(Saved entries)
══════════════════════════════
(** [p = Popen(cl); p.communicate(); p.returncode] *)
Definition Popen_communicate (cl : list string) : M Z :=
  fun s =>
    match run_tool E cl (fs s) with
    | None => (Raise (OSError errno.ENOENT), s)
    | Some (rc, f') =>
        (Ret rc, set_events (events s ++ [Spawn cl])%list (set_fs f' s))
    end.

(** [import pysam] *)
Definition import_pysam : M unit :=
  if pysam_importable E then ret tt else raise ImportError.

(** *** [query_yes_no] *)

Definition valid : gmap string bool :=
  <["n" := false]> (<["no" := false]> (<["ye" := true]>
    (<["y" := true]> (<["yes" := true]> ∅)))).

(** [valid[k]] *)
Definition valid_get (k : string) : M bool :=
  match valid !! k with
  | Some b => ret b
  | None => raise KeyError
  end.

(** The [while True] loop; [lines] is what is left on standard input,
    and each round takes one line ([raw_input] raises [EOFError] when
    there is none). *)
Fixpoint query_loop (question prompt : string) (default : option string)
    (lines : list string) : M bool :=
  stdout_write (question +:+ prompt) ;;
  match lines with
  | [] => raise EOFError
  | line :: rest =>
      (fun s => (Ret tt, set_stdin rest s)) ;;
      let choice := pystr.lower line in
      if bool_decide (default <> None) && String.eqb choice EmptyString
      then match default with
           | Some d => valid_get d
           | None => raise KeyError
           end
      else if bool_decide (is_Some (valid !! choice)) then valid_get choice
      else stdout_write ("Please respond with 'yes' or 'no' (or 'y' or 'n')." +:+ NL) ;;
           query_loop question prompt default rest
  end.

Definition query_yes_no (question : string) (default : option string) : M bool :=
  prompt <- match default with
            | None => ret " [y/n] "
            | Some d =>
                if String.eqb d "yes" then ret " [Y/n] "
                else if String.eqb d "no" then ret " [y/N] "
                else raise ValueError
            end ;;
  lines <- gets stdin ;;
  query_loop question prompt default lines.

(** *** Stage 1: [bam_to_wig] *)

Definition bam_to_wig (bam_filename wig_filename : string)
    (ignore_secondary ignore_qc_fail ignore_optical_pcr_duplicate
     ignore_supplementary : bool) : M pyval :=
  let file_prefix := (posixpath.splitext bam_filename).1 in
  let wig_filename :=
    if String.eqb wig_filename EmptyString then file_prefix +:+ ".wig"
    else wig_filename in
  let launch : M pyval :=
    let cl := (["rsem-bam2wig"; bam_filename; wig_filename; file_prefix;
                "--no-fractional-weight"]
               ++ (if ignore_secondary then ["--ignore-secondary"] else [])
               ++ (if ignore_qc_fail then ["--ignore-qc-fail"] else [])
               ++ (if ignore_optical_pcr_duplicate
                   then ["--ignore-optical-pcr-duplicate"] else [])
               ++ (if ignore_supplementary then ["--ignore-supplementary"] else []))%list in
    rc <- Popen_communicate cl ;;
    (if negb (rc =? 0) then
       if rc <? 0 then
         try_except
           (d <- gets unix_signals ;;
            t1 <- dict_get d rc ;; name <- list_get t1 1 ;;
            t2 <- dict_get d rc ;; disposition <- list_get t2 2 ;;
            t3 <- dict_get d rc ;; description <- list_get t3 3 ;;
            log_critical (DQ +:+ pystr.join " " cl +:+ DQ
                          +:+ " was terminated by signal " +:+ pystr.of_Z (- rc)
                          +:+ ": " +:+ name +:+ ", " +:+ disposition
                          +:+ ", " +:+ description))
           (fun e =>
              match e with
              | KeyError =>
                  Some (log_critical (DQ +:+ pystr.join " " cl +:+ DQ
                                      +:+ " was terminated by signal "
                                      +:+ pystr.of_Z (- rc)))
              | _ => None
              end)
       else
         log_critical (DQ +:+ pystr.join " " cl +:+ DQ
                       +:+ " terminated with non-zero return code: "
                       +:+ pystr.of_Z rc)
     else ret tt) ;;
    ret (PyTuple [PyBool (rc =? 0); PyInt rc]) in
  is_file <- os_path_isfile wig_filename ;;
  if is_file then
    ok <- os_access_W wig_filename ;;
    if negb ok then
      log_critical ("Write permission denied: " +:+ abspath wig_filename) ;;
      ret (PyBool false)
    else launch
  else
    ok <- os_access_W (posixpath.dirname (abspath wig_filename)) ;;
    if negb ok then
      log_critical ("Write permission denied: "
                    +:+ posixpath.dirname (abspath wig_filename)) ;;
      ret (PyBool false)
    else launch.

(** *** The index accessor: [indexed_bam], [get_sizes_from_bam] *)

(** [indexed_bam] up to its [yield] *)
Definition indexed_bam_enter (bam_filename : string) : M Samfile :=
  import_pysam ;;
  has_index <- os_path_exists (bam_filename +:+ ".bai") ;;
  (if negb has_index
   then fun s => let '(r, f') := pysam_index E bam_filename (fs s) in
                 (r, set_fs f' s)
   else ret tt) ;;
  sam_reader <- (fun s => (pysam_Samfile E bam_filename (fs s), s)) ;;
  (fun s => (Ret tt, set_open_sam (sam_path sam_reader :: open_sam s) s)) ;;
  ret sam_reader.

(** One occurrence of [x] taken out of [l]. *)
Fixpoint remove_first (x : string) (l : list string) : list string :=
  match l with
  | [] => []
  | y :: rest => if String.eqb x y then rest else y :: remove_first x rest
  end.

(** [indexed_bam] after its [yield]: [sam_reader.close()] *)
Definition indexed_bam_leave (sam_reader : Samfile) : M unit :=
  fun s => (Ret tt, set_open_sam (remove_first (sam_path sam_reader) (open_sam s)) s).

Definition indexed_bam {A} (bam_filename : string) (body : Samfile -> M A) : M A :=
  with_contextmanager (indexed_bam_enter bam_filename) indexed_bam_leave body.

(** [zip(a, b)] *)
Fixpoint zip {A B} (a : list A) (b : list B) : list (A * B) :=
  match a, b with
  | x :: a', y :: b' => (x, y) :: zip a' b'
  | _, _ => []
  end.

Definition get_sizes_from_bam (bam_filename : string) : M (list (string * Z)) :=
  indexed_bam bam_filename (fun work_bam =>
    refs <- lift (references work_bam) ;;
    lens <- lift (lengths work_bam) ;;
    ret (zip refs lens)).

(** *** The size-table writer: [bam_to_sizes] *)

Definition bam_to_sizes (bam_filename chr_sizes_filename : string) : M bool :=
  chr_sizes <- get_sizes_from_bam bam_filename ;;
  opened <- try_except
              (fp <- open_wb chr_sizes_filename ;; ret (Some fp))
              (fun e =>
                 match e with
                 | IOError n =>
                     Some (if n =? errno.EACCES then
                             log_critical ("Write permission denied: "
                                           +:+ abspath chr_sizes_filename) ;;
                             ret None
                           else raise e)
                 | _ => None
                 end) ;;
  match opened with
  | None => ret false
  | Some fp =>
      for_each chr_sizes (fun '(chrom, size) =>
        fp_write fp (chrom +:+ TAB +:+ pystr.of_Z size +:+ NL)) ;;
      ret true
  end.

(** *** Stage 2: [wig_to_bigwig] *)

Definition wig_to_bigwig (wig_filename bigwig_filename chr_sizes_filename : string)
    : M pyval :=
  let file_prefix := (posixpath.splitext wig_filename).1 in
  let bigwig_filename :=
    if String.eqb bigwig_filename EmptyString then file_prefix +:+ ".bigwig"
    else bigwig_filename in
  let launch : M pyval :=
    let cl := ["wigToBigWig"; wig_filename; chr_sizes_filename; bigwig_filename] in
    rc <- Popen_communicate cl ;;
    (if negb (rc =? 0) then
       if rc <? 0 then
         try_except
           (d <- gets unix_signals ;;
            t1 <- dict_get d rc ;; name <- list_get t1 1 ;;
            t2 <- dict_get d rc ;; disposition <- list_get t2 2 ;;
            t3 <- dict_get d rc ;; description <- list_get t3 3 ;;
            log_critical (DQ +:+ pystr.join " " cl +:+ DQ
                          +:+ " was terminated by signal " +:+ pystr.of_Z (- rc)
                          +:+ ": " +:+ name +:+ ", " +:+ disposition
                          +:+ ", " +:+ description))
           (fun e =>
              match e with
              | KeyError =>
                  Some (log_critical (DQ +:+ pystr.join " " cl +:+ DQ
                                      +:+ " was terminated by signal "
                                      +:+ pystr.of_Z (- rc)))
              | _ => None
              end)
       else
         log_critical (DQ +:+ pystr.join " " cl +:+ DQ
                       +:+ " terminated with non-zero return code: "
                       +:+ pystr.of_Z rc)
     else ret tt) ;;
    ret (PyTuple [PyBool (rc =? 0); PyInt rc]) in
  is_file <- os_path_isfile bigwig_filename ;;
  if is_file then
    ok <- os_access_W bigwig_filename ;;
    if negb ok then
      log_critical ("Write permission denied: " +:+ abspath bigwig_filename) ;;
      ret (PyBool false)
    else launch
  else
    ok <- os_access_W (posixpath.dirname (abspath bigwig_filename)) ;;
    if negb ok then
      log_critical ("Write permission denied: "
                    +:+ posixpath.dirname (abspath bigwig_filename)) ;;
      ret (PyBool false)
    else launch.

(** *** The pipeline controller: [main] *)

(** [main] from its first line to the end of stage 2 (source lines 237
    to 273); the value is what the locals [wig_filename] and
    [chr_sizes_filename] hold when the clean-up starts. *)
Definition main_stages (bam_filename : string) (bigwig_filename : option string)
    (use_tempfile : bool)
    (ignore_secondary ignore_qc_fail ignore_optical_pcr_duplicate
     ignore_supplementary : bool) : M (string * string) :=
  let file_prefix := (posixpath.splitext bam_filename).1 in
  let bigwig_filename :=
    match bigwig_filename with
    | None => file_prefix +:+ ".bigwig"
    | Some name => name
    end in
  (if String.eqb (abspath bam_filename) (abspath bigwig_filename) then
     stderr_write ("Bad arguments, input and output files are the same." +:+ NL) ;;
     sys_exit (Some 1)
   else ret tt) ;;
  present <- os_path_exists bigwig_filename ;;
  nonempty <- (if present
               then size <- os_path_getsize bigwig_filename ;; ret (0 <? size)
               else ret false) ;;
  (if nonempty then
     answer <- query_yes_no "Output file exists and not empty, overwrite?" (Some "no") ;;
     if negb answer then sys_exit (Some 1) else ret tt
   else ret tt) ;;
  (* run rsem-bam2wig *)
  wig_filename <- (if use_tempfile then NamedTemporaryFile_name
                   else ret (file_prefix +:+ ".wig")) ;;
  stdout_write ("Building wig file: " +:+ wig_filename +:+ " ..." +:+ NL) ;;
  r1 <- bam_to_wig bam_filename wig_filename ignore_secondary ignore_qc_fail
          ignore_optical_pcr_duplicate ignore_supplementary ;;
  (if negb (truthy r1) then sys_exit (Some 1) else ret tt) ;;
  stdout_write ("Done" +:+ NL) ;;
  (* generate sizes file *)
  chr_sizes_filename <- (if use_tempfile then NamedTemporaryFile_name
                         else ret (file_prefix +:+ ".sizes")) ;;
  stdout_write ("Building sizes file: " +:+ chr_sizes_filename +:+ " ...") ;;
  r2 <- bam_to_sizes bam_filename chr_sizes_filename ;;
  (if negb r2 then stdout_write (" Failed" +:+ NL) ;; sys_exit (Some 1)
   else ret tt) ;;
  stdout_write (" Done" +:+ NL) ;;
  (* run wigToBigWig *)
  stdout_write ("Building bigwig file: " +:+ bigwig_filename +:+ " ...") ;;
  r3 <- wig_to_bigwig wig_filename bigwig_filename chr_sizes_filename ;;
  (if negb (truthy r3) then stdout_write (" Failed" +:+ NL) ;; sys_exit (Some 1)
   else ret tt) ;;
  stdout_write (" Done" +:+ NL) ;;
  ret (wig_filename, chr_sizes_filename).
══════════════════════════════
*Work task*
Each line of the entries above that contains "choice" is to be copied.

*Finished exercise*
      let choice := pystr.lower line in
      if bool_decide (default <> None) && String.eqb choice EmptyString
      else if bool_decide (is_Some (valid !! choice)) then valid_get choice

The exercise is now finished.